▶

Definition ReleaseStage (v : string) (prerelease : bool) : Stage :=
  if negb (validCandidateVersion v) then StageUnknown else
  if Contains v "-beta." then StageBeta else
  if Contains v "-rc." then StageRC else
  if prerelease then
    if decide (length (Split "." v) = 3%nat /\ 0 ≤ orderCandidate v "4.0.2") then StagePending
    else StageBeta
  else StageStable.

Definition ReleaseAliases (v : string) (approved : bool) : list string :=
  match ReleaseStage v (negb approved) with
  | StageBeta => ["beta"; "testing"]
  | StageRC => ["rc"; "beta"; "testing"]
  | StageStable => if approved then ["stable"; "latest"; "rc"; "beta"; "testing"] else []
  | _ => []
  end.

Definition AdvanceRelease (source stage : string) (tags : list string) : res ReleaseError string :=
  match readCandidateTag source with
  | None => Err (ErrCandidate "source must be a numbered beta or rc release tag")
  | Some v =>
      if negb (HasPrefix source "v") || negb (Contains v "-")
      then Err (ErrCandidate "source must be a numbered beta or rc release tag") else
      let '(base, pre, _) := Cut "-" v in
      if negb (bool_decide (length (Split "." base) = 3%nat))
      then Err (ErrCandidate "source must have three segments") else
      if existsb (fun tag => match readCandidateTag tag with
                             | Some other => HasPrefix other (base +:+ "-") && bool_decide (0 < orderCandidate other v)
                             | None => false end) tags
      then Err (ErrCandidate "source is superseded; advance the newest candidate") else
      if decide (stage = "stable") then Ok base else
      if decide (stage <> "rc" \/ HasPrefix pre "beta." = false)
      then Err (ErrCandidate "only beta to rc, beta to stable and rc to stable are allowed") else
      if existsb (fun tag => match readCandidateTag tag with
                             | Some other => bool_decide (other = base) || HasPrefix other (base +:+ ".")
                             | None => false end) tags
      then Err (ErrCandidate "target already finalized") else
      Ok (base +:+ "-rc.1")
  end.

(** ** Folds that keep a maximum *)

Lemma fold_left_ext {A B} (f g : A -> B -> A) l a :
  (forall x y, f x y = g x y) -> fold_left f l a = fold_left g l a.
Proof. intros H. revert a. induction l as [|b l IH]; intros a; simpl; [done|]. by rewrite H. Qed.

Lemma compare_refl v : version_ok v -> CompareProductVersion v v = 0.
Proof. intros H. by apply compare_eq. Qed.

Lemma compare_antisym a b :
  version_ok a -> version_ok b -> CompareProductVersion b a = - CompareProductVersion a b.
Proof. intros. rewrite !compare_lex by done. apply lex_antisym. Qed.

Lemma compare_le_trans a b c :
  version_ok a -> version_ok b -> version_ok c ->
  CompareProductVersion a b ≤ 0 -> CompareProductVersion b c ≤ 0 -> CompareProductVersion a c ≤ 0.
Proof.
  intros Ha Hb Hc Hab Hbc. destruct (decide (CompareProductVersion a b = 0)) as [He|].
  - apply compare_eq in He as ->; done.
  - rewrite compare_lex in * by done.
    assert (lex (version_key a) (version_key c) < 0); [|lia]. eapply lex_trans; [|done]. lia.
Qed.

Lemma compare_le_lt_trans a b c :
  version_ok a -> version_ok b -> version_ok c ->
  CompareProductVersion a b ≤ 0 -> CompareProductVersion b c < 0 -> CompareProductVersion a c < 0.
Proof. intros Ha Hb Hc. rewrite !compare_lex by done. apply lex_trans_le. Qed.

(** Taking the higher of two: the result is one of them and above both. *)
Lemma higher_spec acc w :
  (forall v, acc = Some v -> version_ok v) -> version_ok w ->
  exists x, higher acc w = Some x /\ version_ok x /\ (x = w \/ acc = Some x) /\
    CompareProductVersion w x ≤ 0 /\ forall v, acc = Some v -> CompareProductVersion v x ≤ 0.
Proof.
  intros Hacc Hw. unfold higher. destruct acc as [h|].
  - pose proof (Hacc h eq_refl) as Hh. pose proof (compare_antisym w h Hw Hh).
    case_decide; [exists w|exists h]; (split_and!; [done|done|tauto| |intros v [= <-]]);
      rewrite ?compare_refl by done; lia.
  - exists w. split_and!; [done|done|by left|by rewrite compare_refl|done].
Qed.

Section maxfold.
Context {A : Type} (val : A -> option Version) (val_ok : forall a v, val a = Some v -> version_ok v).

Lemma higher_fold_spec l acc :
  (forall v, acc = Some v -> version_ok v) ->
  match fold_left (fun h a => match val a with None => h | Some v => higher h v end) l acc with
  | None => acc = None /\ forall a, a ∈ l -> val a = None
  | Some h =>
      (acc = Some h \/ exists a, a ∈ l /\ val a = Some h) /\
      (forall v, acc = Some v -> CompareProductVersion v h ≤ 0) /\
      (forall a v, a ∈ l -> val a = Some v -> CompareProductVersion v h ≤ 0)
  end.
Proof using val_ok.
  revert acc. induction l as [|a l IH]; intros acc Hacc; simpl.
  - destruct acc as [h|]; [|by split; [|set_solver]].
    split_and!; [by left|intros v [= ->]; rewrite compare_refl; [lia|eauto]|set_solver].
  - destruct (val a) as [w|] eqn:Hw.
    + destruct (higher_spec acc w Hacc (val_ok _ _ Hw)) as (x & Hx & Hxok & Hor & Hwx & Hvx).
      rewrite Hx. specialize (IH (Some x) ltac:(naive_solver)).
      destruct (fold_left _ l (Some x)) as [h|]; [|by destruct IH].
      destruct IH as (H1 & H2 & H3). specialize (H2 x eq_refl).
      assert (version_ok h) as Hhok by (destruct H1 as [[= <-]|(b & _ & Hb)]; eauto).
      split_and!.
      * destruct H1 as [[= <-]|(b & ? & ?)]; [|right; exists b; set_solver].
        destruct Hor as [->|?]; [right; exists a; set_solver|by left].
      * intros v Hv. apply compare_le_trans with x; eauto.
      * intros b v [->|Hb]%elem_of_cons Hv; [|eauto]. simplify_eq.
        apply compare_le_trans with x; eauto.
    + specialize (IH acc Hacc). destruct (fold_left _ l acc) as [h|].
      * destruct IH as (H1 & H2 & H3). split_and!; [|done|].
        -- destruct H1 as [?|(b & ? & ?)]; [by left|right; exists b; set_solver].
        -- intros b v [->|Hb]%elem_of_cons Hv; [congruence|eauto].
      * destruct IH as [H1 H2]. split; [done|]. intros b [->|Hb]%elem_of_cons; eauto.
Qed.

◀

A single figure is required: the number of lines above in which the word "list" occurs.

2